__Try it__: Give the data a second time, exactly and in full.

__Records from a data source__:

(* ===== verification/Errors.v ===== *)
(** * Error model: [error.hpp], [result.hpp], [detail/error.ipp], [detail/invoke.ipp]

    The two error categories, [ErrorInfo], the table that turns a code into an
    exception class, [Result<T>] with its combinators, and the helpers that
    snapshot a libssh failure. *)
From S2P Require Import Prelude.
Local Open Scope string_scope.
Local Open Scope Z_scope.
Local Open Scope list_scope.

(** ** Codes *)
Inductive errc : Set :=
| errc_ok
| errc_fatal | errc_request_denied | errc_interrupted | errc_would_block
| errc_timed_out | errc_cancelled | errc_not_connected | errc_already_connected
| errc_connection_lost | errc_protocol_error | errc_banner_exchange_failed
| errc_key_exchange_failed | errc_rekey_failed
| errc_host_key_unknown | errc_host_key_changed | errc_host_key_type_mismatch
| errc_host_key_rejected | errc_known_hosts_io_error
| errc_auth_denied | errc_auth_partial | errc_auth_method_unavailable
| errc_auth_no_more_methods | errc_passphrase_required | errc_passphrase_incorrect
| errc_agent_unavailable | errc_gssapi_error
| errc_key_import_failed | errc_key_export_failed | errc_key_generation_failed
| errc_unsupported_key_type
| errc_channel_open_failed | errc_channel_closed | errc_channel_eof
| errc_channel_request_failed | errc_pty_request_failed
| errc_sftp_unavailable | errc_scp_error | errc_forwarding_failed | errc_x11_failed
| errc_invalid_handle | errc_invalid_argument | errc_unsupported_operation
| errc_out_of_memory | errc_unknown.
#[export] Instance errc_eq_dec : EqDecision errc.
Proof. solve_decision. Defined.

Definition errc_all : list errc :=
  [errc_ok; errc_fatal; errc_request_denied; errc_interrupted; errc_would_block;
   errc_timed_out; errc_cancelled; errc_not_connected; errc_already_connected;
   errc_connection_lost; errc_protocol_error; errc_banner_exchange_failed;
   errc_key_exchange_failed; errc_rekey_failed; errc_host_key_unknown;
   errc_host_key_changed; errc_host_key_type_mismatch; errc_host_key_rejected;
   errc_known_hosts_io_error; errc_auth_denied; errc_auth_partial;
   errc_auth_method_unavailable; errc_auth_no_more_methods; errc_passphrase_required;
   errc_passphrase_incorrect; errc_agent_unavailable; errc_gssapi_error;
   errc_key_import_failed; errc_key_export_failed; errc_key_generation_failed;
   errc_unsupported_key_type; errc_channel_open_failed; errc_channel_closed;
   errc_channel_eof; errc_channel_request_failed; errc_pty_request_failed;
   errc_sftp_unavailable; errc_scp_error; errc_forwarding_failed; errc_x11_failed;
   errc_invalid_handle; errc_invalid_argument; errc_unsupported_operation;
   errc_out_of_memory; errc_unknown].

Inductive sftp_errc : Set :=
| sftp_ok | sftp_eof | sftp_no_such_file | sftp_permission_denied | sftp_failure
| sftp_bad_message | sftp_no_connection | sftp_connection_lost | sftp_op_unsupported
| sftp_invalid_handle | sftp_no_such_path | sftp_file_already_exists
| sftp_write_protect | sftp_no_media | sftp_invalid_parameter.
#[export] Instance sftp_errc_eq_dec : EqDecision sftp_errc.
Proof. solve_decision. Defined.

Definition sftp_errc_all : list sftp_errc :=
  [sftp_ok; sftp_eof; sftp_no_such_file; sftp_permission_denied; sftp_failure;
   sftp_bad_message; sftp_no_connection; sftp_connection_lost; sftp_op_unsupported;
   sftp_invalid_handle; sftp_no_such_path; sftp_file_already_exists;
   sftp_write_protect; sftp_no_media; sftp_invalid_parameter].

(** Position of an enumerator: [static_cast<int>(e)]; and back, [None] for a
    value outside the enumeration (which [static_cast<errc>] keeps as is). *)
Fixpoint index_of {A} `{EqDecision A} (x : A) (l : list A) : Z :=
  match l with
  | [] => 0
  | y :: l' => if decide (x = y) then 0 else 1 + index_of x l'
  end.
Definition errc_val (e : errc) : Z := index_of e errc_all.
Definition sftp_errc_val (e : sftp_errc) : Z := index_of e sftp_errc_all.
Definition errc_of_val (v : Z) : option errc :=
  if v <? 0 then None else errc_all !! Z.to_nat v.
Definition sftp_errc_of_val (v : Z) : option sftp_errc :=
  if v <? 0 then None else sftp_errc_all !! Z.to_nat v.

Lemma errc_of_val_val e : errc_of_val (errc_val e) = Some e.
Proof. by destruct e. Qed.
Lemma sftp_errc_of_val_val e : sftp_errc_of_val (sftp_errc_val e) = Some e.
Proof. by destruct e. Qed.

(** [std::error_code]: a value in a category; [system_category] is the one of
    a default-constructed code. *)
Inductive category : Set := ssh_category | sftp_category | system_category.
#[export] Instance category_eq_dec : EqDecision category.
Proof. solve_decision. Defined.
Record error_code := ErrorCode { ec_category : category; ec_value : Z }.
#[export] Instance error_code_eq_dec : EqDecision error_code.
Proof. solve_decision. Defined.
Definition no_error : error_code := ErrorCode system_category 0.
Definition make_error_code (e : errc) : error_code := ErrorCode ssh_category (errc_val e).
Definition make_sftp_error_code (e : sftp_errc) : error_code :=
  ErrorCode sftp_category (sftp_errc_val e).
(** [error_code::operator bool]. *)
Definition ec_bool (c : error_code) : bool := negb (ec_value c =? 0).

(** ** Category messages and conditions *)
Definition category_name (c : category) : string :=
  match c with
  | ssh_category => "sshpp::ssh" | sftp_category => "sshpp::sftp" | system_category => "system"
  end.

__Exercise result__:
(* ===== verification/Errors.v ===== *)
(** * Error model: [error.hpp], [result.hpp], [detail/error.ipp], [detail/invoke.ipp]

    The two error categories, [ErrorInfo], the table that turns a code into an
    exception class, [Result<T>] with its combinators, and the helpers that
    snapshot a libssh failure. *)
From S2P Require Import Prelude.
Local Open Scope string_scope.
Local Open Scope Z_scope.
Local Open Scope list_scope.

(** ** Codes *)
Inductive errc : Set :=
| errc_ok
| errc_fatal | errc_request_denied | errc_interrupted | errc_would_block
| errc_timed_out | errc_cancelled | errc_not_connected | errc_already_connected
| errc_connection_lost | errc_protocol_error | errc_banner_exchange_failed
| errc_key_exchange_failed | errc_rekey_failed
| errc_host_key_unknown | errc_host_key_changed | errc_host_key_type_mismatch
| errc_host_key_rejected | errc_known_hosts_io_error
| errc_auth_denied | errc_auth_partial | errc_auth_method_unavailable
| errc_auth_no_more_methods | errc_passphrase_required | errc_passphrase_incorrect
| errc_agent_unavailable | errc_gssapi_error
| errc_key_import_failed | errc_key_export_failed | errc_key_generation_failed
| errc_unsupported_key_type
| errc_channel_open_failed | errc_channel_closed | errc_channel_eof
| errc_channel_request_failed | errc_pty_request_failed
| errc_sftp_unavailable | errc_scp_error | errc_forwarding_failed | errc_x11_failed
| errc_invalid_handle | errc_invalid_argument | errc_unsupported_operation
| errc_out_of_memory | errc_unknown.
#[export] Instance errc_eq_dec : EqDecision errc.
Proof. solve_decision. Defined.

Definition errc_all : list errc :=
  [errc_ok; errc_fatal; errc_request_denied; errc_interrupted; errc_would_block;
   errc_timed_out; errc_cancelled; errc_not_connected; errc_already_connected;
   errc_connection_lost; errc_protocol_error; errc_banner_exchange_failed;
   errc_key_exchange_failed; errc_rekey_failed; errc_host_key_unknown;
   errc_host_key_changed; errc_host_key_type_mismatch; errc_host_key_rejected;
   errc_known_hosts_io_error; errc_auth_denied; errc_auth_partial;
   errc_auth_method_unavailable; errc_auth_no_more_methods; errc_passphrase_required;
   errc_passphrase_incorrect; errc_agent_unavailable; errc_gssapi_error;
   errc_key_import_failed; errc_key_export_failed; errc_key_generation_failed;
   errc_unsupported_key_type; errc_channel_open_failed; errc_channel_closed;
   errc_channel_eof; errc_channel_request_failed; errc_pty_request_failed;
   errc_sftp_unavailable; errc_scp_error; errc_forwarding_failed; errc_x11_failed;
   errc_invalid_handle; errc_invalid_argument; errc_unsupported_operation;
   errc_out_of_memory; errc_unknown].

Inductive sftp_errc : Set :=
| sftp_ok | sftp_eof | sftp_no_such_file | sftp_permission_denied | sftp_failure
| sftp_bad_message | sftp_no_connection | sftp_connection_lost | sftp_op_unsupported
| sftp_invalid_handle | sftp_no_such_path | sftp_file_already_exists
| sftp_write_protect | sftp_no_media | sftp_invalid_parameter.
#[export] Instance sftp_errc_eq_dec : EqDecision sftp_errc.
Proof. solve_decision. Defined.

Definition sftp_errc_all : list sftp_errc :=
  [sftp_ok; sftp_eof; sftp_no_such_file; sftp_permission_denied; sftp_failure;
   sftp_bad_message; sftp_no_connection; sftp_connection_lost; sftp_op_unsupported;
   sftp_invalid_handle; sftp_no_such_path; sftp_file_already_exists;
   sftp_write_protect; sftp_no_media; sftp_invalid_parameter].

(** Position of an enumerator: [static_cast<int>(e)]; and back, [None] for a
    value outside the enumeration (which [static_cast<errc>] keeps as is). *)
Fixpoint index_of {A} `{EqDecision A} (x : A) (l : list A) : Z :=
  match l with
  | [] => 0
  | y :: l' => if decide (x = y) then 0 else 1 + index_of x l'
  end.
Definition errc_val (e : errc) : Z := index_of e errc_all.
Definition sftp_errc_val (e : sftp_errc) : Z := index_of e sftp_errc_all.
Definition errc_of_val (v : Z) : option errc :=
  if v <? 0 then None else errc_all !! Z.to_nat v.
Definition sftp_errc_of_val (v : Z) : option sftp_errc :=
  if v <? 0 then None else sftp_errc_all !! Z.to_nat v.

Lemma errc_of_val_val e : errc_of_val (errc_val e) = Some e.
Proof. by destruct e. Qed.
Lemma sftp_errc_of_val_val e : sftp_errc_of_val (sftp_errc_val e) = Some e.
Proof. by destruct e. Qed.

(** [std::error_code]: a value in a category; [system_category] is the one of
    a default-constructed code. *)
Inductive category : Set := ssh_category | sftp_category | system_category.
#[export] Instance category_eq_dec : EqDecision category.
Proof. solve_decision. Defined.
Record error_code := ErrorCode { ec_category : category; ec_value : Z }.
#[export] Instance error_code_eq_dec : EqDecision error_code.
Proof. solve_decision. Defined.
Definition no_error : error_code := ErrorCode system_category 0.
Definition make_error_code (e : errc) : error_code := ErrorCode ssh_category (errc_val e).
Definition make_sftp_error_code (e : sftp_errc) : error_code :=
  ErrorCode sftp_category (sftp_errc_val e).
(** [error_code::operator bool]. *)
Definition ec_bool (c : error_code) : bool := negb (ec_value c =? 0).

(** ** Category messages and conditions *)
Definition category_name (c : category) : string :=
  match c with
  | ssh_category => "sshpp::ssh" | sftp_category => "sshpp::sftp" | system_category => "system"
  end.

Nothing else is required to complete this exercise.